Una primera virtud de este libro es que integra, en sólo 232 páginas, información concisa, selecta y confiable sobre un fenómeno abigarrado y contradictorio, fácil de observar, incluso palpar, pero muy difícil de documentar con rigor: el subdesarrollo económico y social de Chiapas. Lo que es todavía más valioso, aparte de describir el problema, el libro explica cómo se originó y, sobre todo, cómo se mantiene ese “estancamiento secular”. Es un libro útil, por lo tanto, no sólo para quienes desean conocer algo sobre Chiapas, sino también para especialistas en ese estado mexicano y, más ampliamente, para personas interesadas en el estudio del desarrollo y subdesarrollo socioeconómico.
Unos cuantos datos bastan para mostrar la profundidad y extensión del subdesarrollo chiapaneco, tal como es descrito y analizado en el libro. El producto interno bruto (PIB) por persona en Chiapas es el más bajo entre los estados mexicanos y equivale a tan sólo la tercera parte del promedio nacional. Pero aparte de ser bajo, el PIB per cápita chiapaneco tiene otra peculiaridad, tal vez más significativa: su valor actual es igual al de mediados de la década de 1970. Medido por ese indicador, el bienestar socioeconómico chiapaneco lleva medio siglo perdido. Varios otros indicadores cruciales confirman ese marasmo. Igual que hace 50 años, Chiapas es el estado mexicano con el mayor porcentaje de analfabetas, de adultos sin educación primaria completa, de población ocupada que gana dos salarios mínimos o menos, etcétera. Muchas de estas carencias se sintetizan en la pobreza: en 2020, 75.5 por ciento de los chiapanecos eran pobres, muy arriba del promedio nacional (44 por ciento).
Estos y varios otros indicadores analizados en el libro confirman que la precariedad socioeconómica de Chiapas no es un problema temporal o pasajero, un mal momento en el ciclo económico o un paso difícil en el camino al desarrollo. Para explicarlo, no son suficientes las teorías tradicionales sobre el crecimiento, el desarrollo y los ciclos económicos. Ante esa insuficiencia teórica, los autores recurren a la idea de estructura, tal como la concibe el gran historiador Fernand Braudel: una “permanencia secular”, una continuidad por debajo de los eventos y las coyunturas.
Planteado así, el subdesarrollo chiapaneco tiene que ser explicado históricamente. Pero esa opción implica varios riesgos, como la tentación de remontarse a un pasado cada vez más remoto, o postular un patrón histórico gobernado por misteriosas fuerzas impersonales, o alguna otra variante del fatalismo histórico. En vez de eso, el libro se propone algo más manejable y analíticamente útil: identificar las coyunturas críticas, los momentos de la historia nacional en los que se tomaron las decisiones que habrían de meter a Chiapas en el “laberinto” del subdesarrollo y mantenerlo ahí por generaciones enteras.

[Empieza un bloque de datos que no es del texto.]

(* ===== verification/VmDesc.v ===== *)
(** * Descriptions of saved state ([savevm.c])

    The tables that say which parts of a device are saved, and their interpreter:
    [vmstate_save_state] and [vmstate_load_state] over the buffered file.
    Descriptions have no subsections here. *)

From S2P Require Import Prelude Bytes SaveVm.

(** ** Descriptions *)

Definition EINVAL : Z := 22.

(** The [VMStateInfo]s the device uses; an [int8_t] is held as its byte. *)
Inductive vminfo := info_int8 | info_uint8 | info_uint16 | info_uint32.

(** Besides the plain kinds there are fields with [put] and [get] functions of their
    own, and structures with a description of their own; both are [VInfo] here. *)
Inductive vmdata (B S : Type) :=
| VScalars (info : vminfo) (num : nat) (rd : S → nat → Z) (wr : nat → Z → S → S)
| VBuffer (size : nat) (rd : S → list Z) (wr : list Z → S → S)
| VUnused (size : nat)
| VInfo (put : S → M (QEMUFile B) unit) (get : S → M (QEMUFile B) (Z * S)).
Arguments VScalars {B S} _ _ _ _.
Arguments VBuffer {B S} _ _ _.
Arguments VUnused {B S} _.
Arguments VInfo {B S} _ _.

Record VMStateField (B S : Type) := Field {
  vf_exists : option (Z → bool);
  vf_version : Z;
  vf_data : vmdata B S;
}.
Arguments Field {B S} _ _ _.
Arguments vf_exists {B S} _.
Arguments vf_version {B S} _.
Arguments vf_data {B S} _.

Record VMStateDescription (B S : Type) := {
  vm_version_id : Z;
  vm_minimum_version_id : Z;
  vm_minimum_version_id_old : Z;
  vm_pre_save : option (S → S);
  vm_pre_load : option (S → Z * S);
  vm_post_load : option (S → Z → Z * S);
  vm_fields : list (VMStateField B S);
}.
Arguments vm_version_id {B S} _.
Arguments vm_minimum_version_id {B S} _.
Arguments vm_minimum_version_id_old {B S} _.
Arguments vm_pre_save {B S} _.
Arguments vm_pre_load {B S} _.
Arguments vm_post_load {B S} _.
Arguments vm_fields {B S} _.

(** ** The interpreter *)

Section vmstate.
Context {B T : Type}.
Abbreviation FM := (M (QEMUFile B)).

Definition info_put (i : vminfo) (v : Z) : FM unit :=
  match i with
  | info_int8 | info_uint8 => qemu_put_byte v
  | info_uint16 => qemu_put_be16 v
  | info_uint32 => qemu_put_be32 v
  end.

Definition info_get (i : vminfo) : FM Z :=
  match i with
  | info_int8 | info_uint8 => v ← qemu_get_byte; mret (u8 v)
  | info_uint16 => v ← qemu_get_be16; mret (u16 v)
  | info_uint32 => v ← qemu_get_be32; mret (u32 v)
  end.

(** The unused buffers go through blocks of 1024 bytes. *)
Fixpoint put_unused_buffer (fuel : nat) (size : Z) : FM unit :=
  match fuel with
  | O => no_fuel
  | S fuel =>
      if size >? 0 then
        let block_len := Z.min 1024 size in
        qemu_put_buffer (replicate (Z.to_nat block_len) 0);;
        put_unused_buffer fuel (size - block_len)
      else mret ()
  end.

Fixpoint get_unused_buffer (fuel : nat) (size : Z) : FM unit :=
  match fuel with
  | O => no_fuel
  | S fuel =>
      if size >? 0 then
        let block_len := Z.min 1024 size in
        _ ← qemu_get_buffer block_len;
        get_unused_buffer fuel (size - block_len)
      else mret ()
  end.

(** The loop over the elements of an array. *)
Fixpoint put_elems (info : vminfo) (rd : nat → Z) (ids : list nat) : FM unit :=
  match ids with
  | [] => mret ()
  | i :: ids => info_put info (rd i);; put_elems info rd ids
  end.

Fixpoint get_elems (info : vminfo) (wr : nat → Z → T → T) (ids : list nat) (s : T) : FM T :=
  match ids with
  | [] => mret s
  | i :: ids => v ← info_get info; get_elems info wr ids (wr i v s)
  end.

Definition data_put (d : vmdata B T) (s : T) : FM unit :=
  match d with
  | VScalars info num rd _ => put_elems info (rd s) (seq 0 num)
  | VBuffer _ rd _ => qemu_put_buffer (rd s)
  | VUnused size => put_unused_buffer (S size) (Z.of_nat size)
  | VInfo put _ => put s
  end.

(** The first result is the return value of the [get] function. A short read leaves
    the rest of a buffer as it was. *)
Definition data_get (d : vmdata B T) (s : T) : FM (Z * T) :=
  match d with
  | VScalars info num _ wr => s ← get_elems info wr (seq 0 num) s; mret (0, s)
  | VBuffer size rd wr =>
      bs ← qemu_get_buffer (Z.of_nat size);
      mret (0, wr (take size (bs ++ drop (length bs) (rd s))) s)
  | VUnused size => get_unused_buffer (S size) (Z.of_nat size);; mret (0, s)
  | VInfo _ get => get s
  end.

Definition field_saved (version : Z) (fld : VMStateField B T) : bool :=
  match vf_exists fld with None => true | Some e => e version end.
Definition field_loaded (version : Z) (fld : VMStateField B T) : bool :=
  match vf_exists fld with None => vf_version fld <=? version | Some e => e version end.

Fixpoint save_fields (version : Z) (fs : list (VMStateField B T)) (s : T) : FM unit :=
  match fs with
  | [] => mret ()
  | fld :: fs =>
      (if field_saved version fld then data_put (vf_data fld) s else mret ());;
      save_fields version fs s
  end.

Fixpoint load_fields (version : Z) (fs : list (VMStateField B T)) (s : T) : FM (Z * T) :=
  match fs with
  | [] => mret (0, s)
  | fld :: fs =>
      '(ret, s) ← (if field_loaded version fld then data_get (vf_data fld) s else mret (0, s));
      if ret <? 0 then mret (ret, s) else load_fields version fs s
  end.

Definition vmstate_save_state (vmsd : VMStateDescription B T) (s : T) : FM unit :=
  let s := match vm_pre_save vmsd with Some f => f s | None => s end in
  save_fields (vm_version_id vmsd) (vm_fields vmsd) s.

(** No description of this model has a [load_state_old] function. *)
Definition vmstate_load_state (vmsd : VMStateDescription B T) (s : T) (version_id : Z) : FM (Z * T) :=
  if version_id >? vm_version_id vmsd then mret (- EINVAL, s) else
  if version_id <? vm_minimum_version_id_old vmsd then mret (- EINVAL, s) else
  if version_id <? vm_minimum_version_id vmsd then fail NullDeref else
  let '(ret, s) := match vm_pre_load vmsd with Some f => f s | None => (0, s) end in
  if negb (ret =? 0) then mret (ret, s) else
  '(ret, s) ← load_fields version_id (vm_fields vmsd) s;
  if ret <? 0 then mret (ret, s) else
  match vm_post_load vmsd with
  | Some f => mret (f s version_id)
  | None => mret (0, s)
  end.
End vmstate.

(** ** What is written *)

Definition info_bytes (i : vminfo) (v : Z) : list Z :=
  match i with
  | info_int8 | info_uint8 => [u8 v]
  | info_uint16 => be_bytes 2 v
  | info_uint32 => be_bytes 4 v
  end.
Definition info_ok (i : vminfo) (v : Z) : Prop :=
  match i with
  | info_int8 | info_uint8 => in_w 8 v
  | info_uint16 => in_w 16 v
  | info_uint32 => in_w 32 v
  end.

Definition data_bytes {B S} (d : vmdata B S) (s : S) : list Z :=
  match d with
  | VScalars info num rd _ => concat (map (λ i, info_bytes info (rd s i)) (seq 0 num))
  | VBuffer _ rd _ => rd s
  | VUnused size => replicate size 0
  | VInfo _ _ => []
  end.

(** The values fit their fields, which are all of the plain kinds. *)
Definition data_ok {B S} (d : vmdata B S) (s : S) : Prop :=
  match d with
  | VScalars info num rd _ => Forall (λ i, info_ok info (rd s i)) (seq 0 num)
  | VBuffer size rd _ => length (rd s) = size
  | VUnused size => True
  | VInfo _ _ => False
  end.

(** Restoring a field: its value of [s] is stored into [s0]. *)
Definition data_copy {B S} (d : vmdata B S) (s s0 : S) : S :=
  match d with
  | VScalars _ num rd wr => foldl (λ s0 i, wr i (rd s i) s0) s0 (seq 0 num)
  | VBuffer _ rd wr => wr (rd s) s0
  | VUnused _ | VInfo _ _ => s0
  end.

Fixpoint fields_bytes {B S} (version : Z) (fs : list (VMStateField B S)) (s : S) : list Z :=
  match fs with
  | [] => []
  | fld :: fs =>
      (if field_saved version fld then data_bytes (vf_data fld) s else []) ++
      fields_bytes version fs s
  end.
Fixpoint fields_copy {B S} (version : Z) (fs : list (VMStateField B S)) (s s0 : S) : S :=
  match fs with
  | [] => s0
  | fld :: fs =>
      fields_copy version fs s (if field_saved version fld then data_copy (vf_data fld) s s0 else s0)
  end.

Section vmstate_spec.
Context {B : Type} `{ByteStore B}.
Context {T : Type}.
Implicit Types f : QEMUFile B.

Lemma info_put_wp f i v :
  write_ok f → wp (info_put i v) (λ _ f', write_ok f' ∧ written f' = written f ++ info_bytes i v) f.
Proof.
  intros Hf. destruct i; cbn; auto using qemu_put_byte_wp, qemu_put_be16_wp, qemu_put_be32_wp.
Qed.

Lemma info_get_wp f i v rest :
  read_ok f → info_ok i v → unread f = info_bytes i v ++ rest →
  wp (info_get i) (λ r f', r = v ∧ read_ok f' ∧ unread f' = rest) f.
Proof.
  intros Hf Hv Hu. destruct i; cbn [info_get info_ok info_bytes app] in *; apply wp_bind.
  1, 2: eapply wp_mono; [eapply qemu_get_byte_wp; [exact Hf|exact Hu]|]; intros r f' (->&?&?); apply wp_ret;
    split; [|done]; rewrite (u8_small v Hv); apply (u8_small v Hv).
  - eapply wp_mono; [by eapply qemu_get_be16_wp|]. intros r f' (->&?&?). apply wp_ret.
    split; [|done]. by apply u16_small.
  - eapply wp_mono; [by eapply qemu_get_be32_wp|]. intros r f' (->&?&?). apply wp_ret.
    split; [|done]. by apply u32_small.
Qed.

Lemma put_elems_wp f info rd ids :
  write_ok f →
  wp (put_elems info rd ids) (λ _ f', write_ok f' ∧
    written f' = written f ++ concat (map (λ i, info_bytes info (rd i)) ids)) f.
Proof.
  revert f. induction ids as [|i ids IH]; intros f Hf; cbn [put_elems map concat].
  { apply wp_ret. by rewrite app_nil_r. }
  apply wp_bind. eapply wp_mono; [by apply info_put_wp|]. intros _ f1 [Hf1 Hw1].
  eapply wp_mono; [by apply IH|]. intros _ f2 [Hf2 Hw2]. split; [done|].
  by rewrite Hw2, Hw1, <- app_assoc.
Qed.

Lemma get_elems_wp f info rd wr ids (s0 : T) rest :
  read_ok f → Forall (λ i, info_ok info (rd i)) ids →
  unread f = concat (map (λ i, info_bytes info (rd i)) ids) ++ rest →
  wp (get_elems info wr ids s0) (λ r f', r = foldl (λ s0 i, wr i (rd i) s0) s0 ids ∧
    read_ok f' ∧ unread f' = rest) f.
Proof.
  revert f s0. induction ids as [|i ids IH]; intros f s0 Hf Hok Hu; cbn [get_elems map concat] in *.
  { by apply wp_ret. }
  apply Forall_cons_iff in Hok as [Hi Hok]. rewrite <- app_assoc in Hu.
  apply wp_bind. eapply wp_mono; [by eapply info_get_wp|]. intros v f1 (->&Hf1&Hu1).
  by apply IH.
Qed.

Lemma put_unused_buffer_wp fuel size f :
  write_ok f → 0 ≤ size → (Z.to_nat size < fuel)%nat →
  wp (put_unused_buffer fuel size) (λ _ f', write_ok f' ∧
    written f' = written f ++ replicate (Z.to_nat size) 0) f.
Proof.
  revert size f. induction fuel as [|fuel IH]; intros size f Hf Hs Hl; [lia|]. cbn [put_unused_buffer].
  destruct (Z.gtb_spec size 0); cycle 1.
  { replace size with 0 by lia. apply wp_ret. by rewrite app_nil_r. }
  apply wp_bind. eapply wp_mono; [by apply qemu_put_buffer_wp|]. intros _ f1 [Hf1 Hw1].
  eapply wp_mono; [apply IH; [done|lia..]|]. intros _ f2 [Hf2 Hw2]. split; [done|].
  rewrite Hw2, Hw1, <- app_assoc, <- replicate_add. do 2 f_equal. lia.
Qed.

Lemma get_unused_buffer_wp fuel size f rest :
  read_ok f → 0 ≤ size → (Z.to_nat size < fuel)%nat →
  unread f = replicate (Z.to_nat size) 0 ++ rest →
  wp (get_unused_buffer fuel size) (λ _ f', read_ok f' ∧ unread f' = rest) f.
Proof.
  revert size f. induction fuel as [|fuel IH]; intros size f Hf Hs Hl Hu; [lia|]. cbn [get_unused_buffer].
  destruct (Z.gtb_spec size 0); cycle 1.
  { replace size with 0 in Hu by lia. by apply wp_ret. }
  set (n := Z.min 1024 size).
  replace (Z.to_nat size) with (Z.to_nat n + Z.to_nat (size - n))%nat in Hu by lia.
  rewrite replicate_add, <- app_assoc in Hu.
  pose proof (qemu_get_buffer_wp f _ _ Hf Hu) as Hg. rewrite length_replicate, Z2Nat.id in Hg by lia.
  apply wp_bind. eapply wp_mono; [exact Hg|]. intros bs f1 (_&Hf1&Hu1). apply IH; [done|lia|lia|done].
Qed.

Lemma data_put_wp f (d : vmdata B T) s :
  write_ok f → data_ok d s → wp (data_put d s) (λ _ f', write_ok f' ∧ written f' = written f ++ data_bytes d s) f.
Proof.
  intros Hf Hok. destruct d; cbn [data_put data_bytes data_ok] in *.
  - by apply put_elems_wp.
  - by apply qemu_put_buffer_wp.
  - eapply wp_mono; [apply put_unused_buffer_wp; [done|lia..]|]. by rewrite Nat2Z.id.
  - done.
Qed.

Lemma data_get_wp f (d : vmdata B T) s s0 rest :
  read_ok f → data_ok d s → unread f = data_bytes d s ++ rest →
  wp (data_get d s0) (λ r f', r = (0, data_copy d s s0) ∧ read_ok f' ∧ unread f' = rest) f.
Proof.
  intros Hf Hok Hu. destruct d; cbn [data_get data_bytes data_copy data_ok] in *.
  - apply wp_bind. eapply wp_mono; [by eapply get_elems_wp|]. intros r f1 (->&?&?). by apply wp_ret.
  - subst size. apply wp_bind. eapply wp_mono; [by apply qemu_get_buffer_wp|].
    intros bs f1 (->&Hf1&Hu1). apply wp_ret. by rewrite take_app_length.
  - apply wp_bind. eapply wp_mono; [eapply get_unused_buffer_wp; [done|lia..|]|].
    { by rewrite Nat2Z.id. }
    intros _ f1 [Hf1 Hu1]. by apply wp_ret.
  - done.
Qed.

Lemma save_fields_wp version (fs : list (VMStateField B T)) s f :
  write_ok f → Forall (λ fld, field_saved version fld = true → data_ok (vf_data fld) s) fs →
  wp (save_fields version fs s) (λ _ f', write_ok f' ∧
    written f' = written f ++ fields_bytes version fs s) f.
Proof.
  revert f. induction fs as [|fld fs IH]; intros f Hf Hok; cbn [save_fields fields_bytes].
  { apply wp_ret. by rewrite app_nil_r. }
  apply Forall_cons_iff in Hok as [Hd Hok]. apply wp_bind. destruct (field_saved version fld).
  - eapply wp_mono; [by apply data_put_wp; auto|]. intros _ f1 [Hf1 Hw1].
    eapply wp_mono; [by apply IH|]. intros _ f2 [Hf2 Hw2]. split; [done|].
    by rewrite Hw2, Hw1, <- app_assoc.
  - apply wp_ret. by apply IH.
Qed.

Lemma load_fields_wp version (fs : list (VMStateField B T)) s s0 f rest :
  read_ok f → Forall (λ fld, vf_version fld ≤ version ∧ data_ok (vf_data fld) s) fs →
  unread f = fields_bytes version fs s ++ rest →
  wp (load_fields version fs s0) (λ r f', r = (0, fields_copy version fs s s0) ∧
    read_ok f' ∧ unread f' = rest) f.
Proof.
  revert f s0. induction fs as [|fld fs IH]; intros f s0 Hf Hok Hu; cbn [load_fields fields_bytes fields_copy] in *.
  { by apply wp_ret. }
  apply Forall_cons_iff in Hok as [[Hv Hd] Hok].
  assert (field_loaded version fld = field_saved version fld) as ->.
  { unfold field_loaded, field_saved. destruct (vf_exists fld); [done|]. by apply Z.leb_le. }
  rewrite <- app_assoc in Hu. apply wp_bind. destruct (field_saved version fld).
  - eapply wp_mono; [by eapply data_get_wp|]. intros r f1 (->&Hf1&Hu1). by apply IH.
  - apply wp_ret. by apply IH.
Qed.
End vmstate_spec.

Los autores destacan cuatro momentos de ese tipo. El primero ocurrió a finales del siglo XIX, cuando el gobierno de Porfirio Díaz, más preocupado por incrementar la producción total que por promover el desarrollo integral del país, decidió concentrar sus esfuerzos en ciertas regiones y estados en los que el “despegue” económico parecía más fácil o más prometedor en el corto plazo, sin preocuparse mucho por el resto del país. Décadas más tarde, por razones similares, el gobierno postrevolucionario habría de reforzar esa decisión, excluyendo a varios estados, de los que Chiapas fue un caso extremo, de sus dos políticas desarrollistas más importantes: la reforma agraria y la industrialización para sustituir importaciones. Finalmente, cuando el gobierno nacional decidió invertir seriamente en Chiapas, lo hizo construyendo pozos petroleros y presas hidroeléctricas. El resultado fue la creación de enclaves, muy redituables para el gobierno federal, pero con funestas consecuencias para la ecología y muy poco impacto en la economía local.
Estas decisiones marcaron una trayectoria de la que, mientras más se avanza, más difícil es salirse. La élite política, las empresas económicas y la sociedad en general, o se adaptan a esta trayectoria y tratan de sacar el mayor provecho de ella, o actúan de tal modo que, incluso cuando quieren cambiarla, terminan reforzándola. En lo que tal vez sea una de sus más valiosas aportaciones, el libro analiza varias de estas paradojas del subdesarrollo que se alimenta a sí mismo.
Un ejemplo es la baja productividad del trabajo. Los trabajadores chiapanecos, escasamente capacitados para las actividades económicas modernas, son poco productivos y, por lo tanto, poco atractivos para los inversionistas innovadores. En consecuencia, hay poca inversión productiva, poca innovación tecnológica y, por lo tanto, poca competitividad. Estas condiciones no pueden sino generar empleos precarios y poco productivos.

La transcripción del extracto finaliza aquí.